The county recently contracted with the Securus Company of Dallas to install and centrally manage state-of-the-art call management and communications systems for use by the county jail.
The video service will allow visitation with inmates during normal visitation hours at the jail as well as long-distance visitation, according to jail Administrator Kevin Clanton, who said family members or others on an inmate's approved visitor list must set up an account in order to use the service.
For video visitation from a remote site, an account must be established and the user must have a computer with a video camera and high-speed internet.
“They can log in from their office, in their home or any place that has Wi-Fi or anything in their neighborhood instead of driving all the way here,” he said. “There is a fee of $20 for each 20-minute visit that is for the convenience of not having to drive here.”
The jail administrator said the video option will not be immediately available after an account is set up.
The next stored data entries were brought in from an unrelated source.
(** * System-prompt assembly of OpenClaw (src/agents/system-prompt.ts)

    A shallow embedding of [buildAgentSystemPrompt] and of the section
    builders it calls, with the properties the specification states about
    them.

    Conventions of the embedding.
    - A JavaScript string is a [string] that holds its UTF-8 encoding, byte
      for byte.  [trim] removes the white space of ECMAScript in that
      encoding, and [toSorted] orders by UTF-16 code units.  [toLowerCase]
      folds the letters A-Z, which is [String.prototype.toLowerCase] on
      ASCII text ([isAscii]).  It also tells rightly whether a text
      lower-cases to one of the names that the source compares with
      ("gateway", "inlinebuttons", "soul.md", the tools of [toolOrder]):
      the only character outside ASCII whose lower-casing is ASCII is the
      Kelvin sign U+212A, which gives k, and none of these names has a k.
      A statement that depends otherwise on the lower-casing of a caller's
      text assumes that text ASCII.
    - An optional field [f?: T] is an [option T]; a JavaScript truthiness
      test on it is written out ([truthy_opt]).
    - Arrays are lists.  A [Map] or [Set] keyed by strings is an association
      list or a duplicate-free list in insertion order, as JavaScript
      iterates them.
    - What the function takes from its environment (the file system, the
      Nunjucks renderer, the channel registry, the silent-reply token) is a
      [Variable] of the sections below. *)

From Stdlib Require Import String Ascii List Bool Arith Lia.
From Stdlib Require Import Permutation Sorted.
Import ListNotations.

Local Open Scope list_scope.
Local Open Scope string_scope.

(** ** JavaScript string and array primitives *)

Definition chr (n : nat) : ascii := ascii_of_nat n.

(** The one-character strings that cannot be written inside a literal. *)
Definition nl : string := String (chr 10) EmptyString.
Definition dq : string := String (chr 34) EmptyString.

(** [Boolean(s)] for a string: only the empty string is falsy. *)
Definition truthy (s : string) : bool :=
  match s with
  | EmptyString => false
  | String _ _ => true
  end.

(** [Boolean(o)] for an optional string: [undefined] and [""] are falsy. *)
Definition truthy_opt (o : option string) : bool :=
  match o with
  | None => false
  | Some s => truthy s
  end.

(** [Boolean(o)] for an optional boolean. *)
Definition truthy_bool (o : option bool) : bool :=
  match o with
  | Some true => true
  | _ => false
  end.

(** [o ?? d]. *)
Definition orElse {A : Type} (o : option A) (d : A) : A :=
  match o with
  | Some a => a
  | None => d
  end.

(** [arr.filter(Boolean)] on an array of strings. *)
Definition filter_Boolean (ls : list string) : list string := filter truthy ls.

(** [arr.join(sep)]. *)
Definition join (sep : string) (ls : list string) : string := String.concat sep ls.

(** White space removed by [String.prototype.trim]: the WhiteSpace and
    LineTerminator code points of ECMAScript, in UTF-8.  On one byte:
    U+0009 to U+000D and U+0020. *)
Definition is_ws (c : ascii) : bool :=
  let n := nat_of_ascii c in
  Nat.eqb n 32 || (Nat.leb 9 n && Nat.leb n 13).

(** On two bytes: U+00A0 (C2 A0). *)
Definition is_ws2 (c1 c2 : ascii) : bool :=
  Nat.eqb (nat_of_ascii c1) 194 && Nat.eqb (nat_of_ascii c2) 160.

(** On three bytes: U+1680 (E1 9A 80), U+2000 to U+200A (E2 80 80 to
    E2 80 8A), U+2028, U+2029 and U+202F (E2 80 A8, A9, AF), U+205F
    (E2 81 9F), U+3000 (E3 80 80) and U+FEFF (EF BB BF). *)
Definition is_ws3 (c1 c2 c3 : ascii) : bool :=
  let a := nat_of_ascii c1 in
  let b := nat_of_ascii c2 in
  let c := nat_of_ascii c3 in
  (Nat.eqb a 225 && Nat.eqb b 154 && Nat.eqb c 128)
  || (Nat.eqb a 226 && Nat.eqb b 128
      && ((Nat.leb 128 c && Nat.leb c 138)
          || Nat.eqb c 168 || Nat.eqb c 169 || Nat.eqb c 175))
  || (Nat.eqb a 226 && Nat.eqb b 129 && Nat.eqb c 159)
  || (Nat.eqb a 227 && Nat.eqb b 128 && Nat.eqb c 128)
  || (Nat.eqb a 239 && Nat.eqb b 187 && Nat.eqb c 191).

(** The string is one white-space character. *)
Definition is_ws_char (s : string) : bool :=
  match s with
  | String c1 EmptyString => is_ws c1
  | String c1 (String c2 EmptyString) => is_ws2 c1 c2
  | String c1 (String c2 (String c3 EmptyString)) => is_ws3 c1 c2 c3
  | _ => false
  end.

Fixpoint trimStart (s : string) : string :=
  match s with
  | EmptyString => EmptyString
  | String c1 r1 =>
      if is_ws c1 then trimStart r1
      else
        match r1 with
        | EmptyString => s
        | String c2 r2 =>
            if is_ws2 c1 c2 then trimStart r2
            else
              match r2 with
              | EmptyString => s
              | String c3 r3 => if is_ws3 c1 c2 c3 then trimStart r3 else s
              end
        end
  end.

Fixpoint trimEnd (s : string) : string :=
  match s with
  | EmptyString => EmptyString
  | String c r =>
      let kept := String c (trimEnd r) in
      if is_ws_char kept then EmptyString else kept
  end.

Definition trim (s : string) : string := trimEnd (trimStart s).

(** The no-break space U+00A0, which [trim] removes. *)
Definition nbsp : string := String (chr 194) (String (chr 160) EmptyString).

Definition lower_char (c : ascii) : ascii :=
  let n := nat_of_ascii c in
  if Nat.leb 65 n && Nat.leb n 90 then ascii_of_nat (n + 32) else c.

Fixpoint toLowerCase (s : string) : string :=
  match s with
  | EmptyString => EmptyString
  | String c r => String (lower_char c) (toLowerCase r)
  end.

(** The strings of ASCII characters, on which [toLowerCase] is
    [String.prototype.toLowerCase]. *)
Fixpoint isAscii (s : string) : bool :=
  match s with
  | EmptyString => true
  | String c r => Nat.ltb (nat_of_ascii c) 128 && isAscii r
  end.

(** [s.replace(/c/g, d)] for single characters. *)
Fixpoint replaceAll (c d : ascii) (s : string) : string :=
  match s with
  | EmptyString => EmptyString
  | String a r => String (if Ascii.eqb a c then d else a) (replaceAll c d r)
  end.

(** [s.split(c)] for a one-character separator: never empty. *)
Fixpoint split (c : ascii) (s : string) : list string :=
  match s with
  | EmptyString => [EmptyString]
  | String a r =>
      if Ascii.eqb a c then EmptyString :: split c r
      else match split c r with
           | [] => [String a EmptyString]
           | h :: t => String a h :: t
           end
  end.

(** [arr.pop()] read as an expression: the last element, if any. *)
Fixpoint pop (ls : list string) : option string :=
  match ls with
  | [] => None
  | [x] => Some x
  | _ :: r => pop r
  end.

(** [s.includes(h)], which is also what the tests' [toContain] checks. *)
Fixpoint includes (s h : string) : bool :=
  String.prefix h s ||
  match s with
  | EmptyString => false
  | String _ r => includes r h
  end.

(** [arr.includes(x)] and [set.has(x)]. *)
Definition has (ls : list string) (x : string) : bool :=
  existsb (String.eqb x) ls.

(** [new Set(arr)]: first occurrences, in insertion order. *)
Fixpoint newSet_from (seen ls : list string) : list string :=
  match ls with
  | [] => []
  | x :: r => if has seen x then newSet_from seen r
              else x :: newSet_from (x :: seen) r
  end.

Definition newSet (ls : list string) : list string := newSet_from [] ls.

(** The default comparison of [toSorted] orders strings by their UTF-16
    code units.  On the UTF-8 encoding that is the order of the bytes,
    except that a character above U+FFFF (lead byte F0 to F4, a surrogate
    pair in UTF-16) comes before the characters U+E000 to U+FFFF (lead
    byte EE or EF). *)
Definition unit_rank (c : ascii) : nat :=
  let n := nat_of_ascii c in
  if Nat.leb 238 n && Nat.leb n 239 then n + 256 else n.

Fixpoint code_unit_leb (x y : string) : bool :=
  match x, y with
  | EmptyString, _ => true
  | String _ _, EmptyString => false
  | String a r, String b t =>
      if Nat.ltb (unit_rank a) (unit_rank b) then true
      else if Nat.ltb (unit_rank b) (unit_rank a) then false
      else code_unit_leb r t
  end.

(** [arr.toSorted()] with the default comparison. *)
Fixpoint sorted_insert (x : string) (ls : list string) : list string :=
  match ls with
  | [] => [x]
  | y :: r => if code_unit_leb x y then x :: ls else y :: sorted_insert x r
  end.

Definition toSorted (ls : list string) : list string :=
  fold_right sorted_insert [] ls.

(** A [Map<string, string>] in insertion order. *)
Definition StrMap : Type := list (string * string).

Fixpoint map_get (m : StrMap) (k : string) : option string :=
  match m with
  | [] => None
  | (k', v) :: r => if String.eqb k k' then Some v else map_get r k
  end.

Definition map_has (m : StrMap) (k : string) : bool :=
  match map_get m k with
  | Some _ => true
  | None => false
  end.

Fixpoint map_set (m : StrMap) (k v : string) : StrMap :=
  match m with
  | [] => [(k, v)]
  | (k', v') :: r =>
      if String.eqb k k' then (k, v) :: r else (k', v') :: map_set r k v
  end.

(** ** The caller's input record and the template context *)

(** [PromptMode = "full" | "minimal" | "none"]. *)
Inductive PromptMode : Type := full | minimal | none.

Definition PromptMode_text (m : PromptMode) : string :=
  match m with
  | full => "full"
  | minimal => "minimal"
  | none => "none"
  end.

Module RuntimeInfo.
Record t : Type := mk {
  agentId : option string;
  host : option string;
  os : option string;
  arch : option string;
  node : option string;
  model : option string;
  defaultModel : option string;
  channel : option string;
  capabilities : option (list string);
  repoRoot : option string
}.
End RuntimeInfo.

Module Elevated.
(** [defaultLevel] is one of "on", "off", "ask", "full" in the source's type. *)
Record t : Type := mk {
  allowed : bool;
  defaultLevel : string
}.
End Elevated.

Module SandboxInfo.
(** [workspaceAccess] is one of "none", "ro", "rw" in the source's type. *)
Record t : Type := mk {
  enabled : bool;
  workspaceDir : option string;
  workspaceAccess : option string;
  agentWorkspaceMount : option string;
  browserBridgeUrl : option string;
  browserNoVncUrl : option string;
  hostBrowserAllowed : option bool;
  elevated : option Elevated.t
}.
End SandboxInfo.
“There is a 24-buffer on all scheduled appointments,” Clanton explained. “It gives us time to reject an application if there are too many people in that one cell or it is not somebody on the approved visitors list. It still has to be somebody that has been approved to come up here and see [an inmate] that's on our documentation here.”
The video visitation at the jail will be available on the regular visitation days.
“The on-site visitation will be available from 10 a.m. until 6 p.m. and you will be allowed to visit at any time that you can get scheduled on Tuesday, Thursday and Saturday,” the jail administrator said. “If you want to visit from home or office or wherever, it is available from 10 a.m. until 8 p.m. seven days a week so you have more options to visit from home or far away.”
The new program also offers increased security for the jail.
“We have to do less transporting of inmates inside the facility. Most of the inmates will have this video option available in their cell,” Clanton said. “It will free up some time for the officers and jail staff to be able to take care of other needs.”
Video visitation will also provide some revenue to the county from the fees for the use of the system.